Let's sample his style. The opening paragraph on Gandhi reads: "There was a time when it could be safely said that next to the Taj Mahal at Agra, Mahatma Gandhi was the greatest advertisement that India ever had. In fact there is a story of how a confused English woman on her return from India had boasted of having seen Mahatma Gandhi by moonlight! Anyway that certainly would have been a better sight than the spectacle of beholding the Taj Mahal in a loin cloth!"

He begins the narrative of Jawaharlal Nehru thus: "Tall in stature -like a father's secret ambition for his son. Dignified but not stilted in bearing -like a song that has roused a nation. Simple and yet vigorous in manner -like the prose style of a modern master. Brave, vibrant eyes which remind one vaguely of momentous moments. A sad, tired smile. A face quivering with impatience -like a prophecy awaiting fulfillment. And a scintilating personality every pore alive with character".
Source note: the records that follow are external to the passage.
(** No handler of the component or of the service revives a view. *)
Lemma occur_destroyed request o w :
  destroyed (view w) = true -> destroyed (view (occur request w o)) = true.
Proof.
  intros Hd.
  destruct o as [data| | | |t iso|sid]; cbn [occur].
  - unfold emit, ChatService.emit.
    assert (Hn : destroyed (view (subscriber_next data w)) = true).
    { unfold subscriber_next. destruct (subscription w) as [b|]; [|exact Hd].
      unfold handleStreamChunk.
      destruct (ChatService.is_done (type data) && b
                && JS.truthy (session_id data)).
      - destruct (JS.truthy (currentPendingId (view w)));
          cbv zeta;
          match goal with
          | |- context [if ?c then _ else _] => destruct c
          end; cbn; exact Hd.
      - destruct (streamingMessage (view w)) as [sm|]; [|exact Hd].
        destruct (type data); cbv zeta; cbn; try exact Hd.
        destruct (session (view w)) as [s|];
          [destruct (JS.startsWith (s_title s) "Document:")|]; exact Hd. }
    destruct (ChatService.is_done (type data)
              && JS.truthy (rq_pendingSessionId request)
              && JS.truthy (session_id data)); [|exact Hn].
    cbn. exact Hn.
  - unfold subscriber_complete. destruct (subscription w); [|exact Hd].
    unfold on_stream_complete. cbv zeta.
    cbn [view on_view streamingMessage set_isSending].
    destruct (streamingMessage (view w)); cbn; exact Hd.
  - unfold subscriber_error. destruct (subscription w) as [[|]|];
      cbn; exact Hd.
  - unfold ngOnDestroy. cbv zeta. cbn [subscription on_view].
    destruct (subscription w) as [[|]|]; try reflexivity.
    unfold on_stream_complete. cbv zeta.
    cbn [view on_view streamingMessage set_isSending set_destroyed].
    destruct (streamingMessage (view w)); reflexivity.
  - exact Hd.
  - destruct (onRouteParams_keeps sid w) as (_ & _ & C & _). rewrite C.
    exact Hd.
Qed.

Lemma run_destroyed request os w :
  destroyed (view w) = true -> destroyed (view (run request os w)) = true.
Proof.
  unfold run. revert w. induction os as [|o os IH]; intros w Hd; [exact Hd|].
  cbn [fold_left]. apply IH, occur_destroyed, Hd.
Qed.

Lemma run_view_destroyed request os w :
  In ViewDestroyed os -> destroyed (view (run request os w)) = true.
Proof.
  intros Hin. apply in_split in Hin as (l1 & l2 & ->).
  unfold run. rewrite fold_left_app. cbn [fold_left occur].
  apply run_destroyed.
  unfold ngOnDestroy. cbv zeta. cbn [subscription on_view].
  match goal with
  | |- context [subscription ?x] => destruct (subscription x) as [[|]|]
  end; try reflexivity.
  unfold on_stream_complete. cbv zeta.
  cbn [view on_view streamingMessage set_isSending set_destroyed].
  match goal with
  | |- context [streamingMessage ?x] => destruct (streamingMessage x)
  end; reflexivity.
Qed.

Lemma sendMessage_in_flight content w0 w1 request d :
  service w1 =
    SessionStateService.setPendingSession (Some d)
      (SessionStateService.registerActiveStream (pending_id w0) (service w0)) ->
  currentPendingId (view w1) = Some (pending_id w0) ->
  subscription w1 = Some true ->
  sendMessage content w0 = (w1, Some request) ->
  in_flight (pending_id w0) (SessionStateService.sessionsRefresh (service w0)) w1.
Proof.
  intros Hsvc Hc Hs _. unfold in_flight. rewrite Hsvc, Hc, Hs.
  repeat split. apply hasActiveStream_spec. cbn. set_solver.
Qed.

(** The done record of a new-session turn in flight resolves it, once. *)
Lemma done_resolves request p n sid w :
  in_flight p n w ->
  rq_pendingSessionId request = Some p ->
  JS.truthy (Some p) = true ->
  JS.truthy (Some sid) = true ->
  let w' := emit request (done_chunk (Some sid)) w in
  SessionStateService.pendingSession (service w') = None /\
  SessionStateService.getRealSessionId p (service w') = Some sid /\
  SessionStateService.sessionsRefresh (service w') = S n /\
  SessionStateService.hasActiveStream p (service w') = false.
Proof.
  intros (Hs & Hc & Ha & Hn) Hr Hp Hsid. cbv zeta.
  rewrite (emit_done_resolves request p sid w) by assumption.
  split; [|split; [|split]].
  - rewrite completeNewSession_active by assumption. reflexivity.
  - rewrite completeNewSession_active by assumption.
    unfold SessionStateService.getRealSessionId. cbn. apply lookup_insert_eq.
  - rewrite completeNewSession_active by assumption. cbn. congruence.
  - apply completeNewSession_untracks.
Qed.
To author Dhanapala, Sir Sarvapalli Radhakrishnan was "the twentieth century equivalent of the ancient Hindu Rishi; the inspired philosopher at whose feet the temples lose their guile". He compares the glance of "the nightingale of India", Sarojini Naidu, to "a newspaper headline-brief and impressive and sums up all her feelings". Vallabhbhai Patel was "the Chief of Staff of Satyagraha", who had an index card mind.

Though to many at the time, Venerable Walpola Rahula was "a frightening young monk", Dhanapala describes him as "a mild mannered monk, precise as a dictionary definition, thin as a slice of bacon, with thick lenses on his nose, a nervous shy smile on his lips and winning words on his tongue with which he put everybody at ease in a minute". On Dr. Ananda Kentish Coomarasawamy he wrote: "While a whole world from China to Chile has bowed in rapt veneration for over quarter of a century before his mighty giant only Ceylon has been vaguely unconscious that such a person even exists, let alone realizing that he is a Ceylonese".
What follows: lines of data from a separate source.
(** * vitest-coverage-merge: the reconciliation engine

    A shallow embedding of [smart-merge.ts] (Location Keyer, Lookup Index
    Builder, Source Selector, File Merger, Map Orchestrator) and of
    [normalize.ts] (Normalizer), of the loading part of [mergeCoverage]
    ([index.ts]) and of the command line ([cli.ts]: [parseArgs], [main]),
    with the properties of the design document, and further properties of
    the code, stated and proved over it.

    Conventions of the embedding.
    - A JavaScript object that is iterated ([statementMap], [fnMap],
      [branchMap], a coverage map) is the list of its entries in
      [Object.entries] order; its keys are pairwise distinct, which theorems
      that depend on it assume as [NoDup].
    - A JavaScript object or [Map] that is only read and written by key
      ([s], [f], [b], the lookup indexes) is a [gmap].
    - A File Coverage Record has its seven fields ([FileCoverageData]); the
      [|| {}] guards of the program for an absent map have no case here.
    - Execution counts are istanbul hit counters, natural numbers ([N]);
      line and column numbers are integers ([Z]), a column may be [null].
    - [JSON.parse(JSON.stringify(x))] of parsed JSON data is [x].
    - [file in m] and [m[file]] read the own entries of a coverage map.
    - A source text is the list of its UTF-16 code units.
    - A call that throws returns [None].
    - The disk is a function from paths to the state of a file; a directory
      exists and cannot be read.  [path.join], [path.resolve] and
      [JSON.parse] are parameters of the definitions that call them.
    - [main] is followed up to its call of [mergeCoverage], [mergeCoverage]
      up to its merged data; what they print is not modelled, except the
      message of an error exit. *)

From Stdlib Require Import ZArith NArith Lia Ascii String.
From stdpp Require Import base option list sorting gmap strings pretty.

Open Scope Z_scope.

(** [a ?? b] of JavaScript on a possibly-undefined value. *)
Definition nullish {A} (a b : option A) : option A :=
  match a with Some x => Some x | None => b end.

Module SmartMerge.

(** ** Data model (the types of smart-merge.ts and of istanbul) *)

Record Position := { line : Z; column : option Z }.

(** [type Location = { start: { line; column } }]: the end position and the
    other istanbul fields are never read by the merge. *)
Record Location := { start : Position }.
Record FnEntry := { fn_loc : Location }.
Record BranchEntry := { br_loc : Location }.

Record FileCoverageData := {
  path : string;
  statementMap : list (string * Location);
  s : gmap string N;
  fnMap : list (string * FnEntry);
  f : gmap string N;
  branchMap : list (string * BranchEntry);
  b : gmap string (list N)
}.

Record CoverageLookups := {
  stmts : gmap string N;
  stmtsByLine : gmap Z N;
  fns : gmap string N;
  fnsByLine : gmap Z N;
  branches : gmap string (list N);
  branchesByLine : gmap Z (list N)
}.

(** ** Location Keyer *)

(** [`${loc.start.line}:${loc.start.column}`]; [null] prints as "null". *)
Definition locationKey (loc : Location) : string :=
  pretty (line (start loc)) +:+ ":" +:+
  match column (start loc) with Some c => pretty c | None => "null" end.

Definition lineKey (loc : Location) : Z := line (start loc).

(** ** Lookup Index Builder *)

(** One iteration of the statement loop (and of the function loop, which is
    the same code over [fnMap], [f] and [fn.loc]). *)
Definition countStep {E} (getLoc : E → Location) (counts : gmap string N)
    (acc : gmap string N * gmap Z N) (entry : string * E) : gmap string N * gmap Z N :=
  let count := default 0%N (counts !! entry.1) in
  if (0 <? count)%N then
    let ln := lineKey (getLoc entry.2) in
    (<[locationKey (getLoc entry.2) := count]> acc.1,
     <[ln := N.max (default 0%N (acc.2 !! ln)) count]> acc.2)
  else acc.

(** One iteration of the branch loop: the line index is written only when the
    line is not yet present. *)
Definition branchStep (bc : gmap string (list N))
    (acc : gmap string (list N) * gmap Z (list N)) (entry : string * BranchEntry)
    : gmap string (list N) * gmap Z (list N) :=
  let counts := default [] (bc !! entry.1) in
  if existsb (λ c, (0 <? c)%N) counts then
    let ln := lineKey (br_loc entry.2) in
    (<[locationKey (br_loc entry.2) := counts]> acc.1,
     match acc.2 !! ln with
     | Some _ => acc.2
     | None => <[ln := counts]> acc.2
     end)
  else acc.
(** * RefugeeAidFHE: the encrypted-record ledger and its decryption callbacks

    A shallow embedding of [contracts/RefugeeAssistanceFHE.sol] and of the
    record actions of [frontend/web/src/App.tsx], with the properties of the
    system description stated and settled against them.

    Conventions.
    - A [uintN] is a [Z] in range; Solidity 0.8 arithmetic is checked, so an
      operation whose result leaves the range reverts with [Panic 0x11], a
      division by zero with [Panic 0x12], and an explicit narrowing
      conversion [uint32(x)] wraps modulo [2^32].
    - A [mapping(uint256 => T)] is a [gmap Z T] holding the keys that were
      written; reading an unwritten key gives the all-zero value of [T].
    - A [bytes]/[string] value is a [list byte].
    - A contract function is a state transformer that may revert; a
      transaction that reverts leaves the state it started from. *)

From Stdlib Require Import ZArith Lia List.
From Stdlib.Strings Require Import String Byte.
From stdpp Require Import base option gmap list strings pretty.

Local Open Scope Z_scope.

(** ** Reverts and results *)

Inductive Revert : Type :=
| RequireFailed (reason : string)   (* require(cond, reason) *)
| Panic (code : Z)                  (* 0x11 overflow, 0x12 division by zero, 0x41 allocation *)
| AbiDecodeFailed                   (* abi.decode on malformed data *)
| InvalidKMSSignatures.             (* FHE.checkSignatures rejected the proof *)

Inductive Result (A : Type) : Type :=
| Ok (a : A)
| Fail (e : Revert).
Arguments Ok {A} a.
Arguments Fail {A} e.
As the other veteran journalist, H. A. J. Hulugalle described him, Dhanapala was a master of the art of writing biographical sketches and was very knowledgeable on all matters relating to Eastern art and culture.

Sinhalese painting
Dhanapala introduced his work 'The Story of Sinhalese Painting' as "merely an outline of a vast subject which has been neglected hitherto both by the scholar and the layman - nothing but a journalist's impressions of art work in Ceylon". He refers to fragments of paintings found in 'Kurandaka Lena', identified as the Karambagala, a cave near Ridiyagama, a village six miles from Ambalantota as possibly the earliest bit of painting of which there is actual evidence. Another fragment of two figures, a male and a female, was found on a rock boulder at Gonagolla near Ampara. These are believed to have been done in the 3rd Century A.C.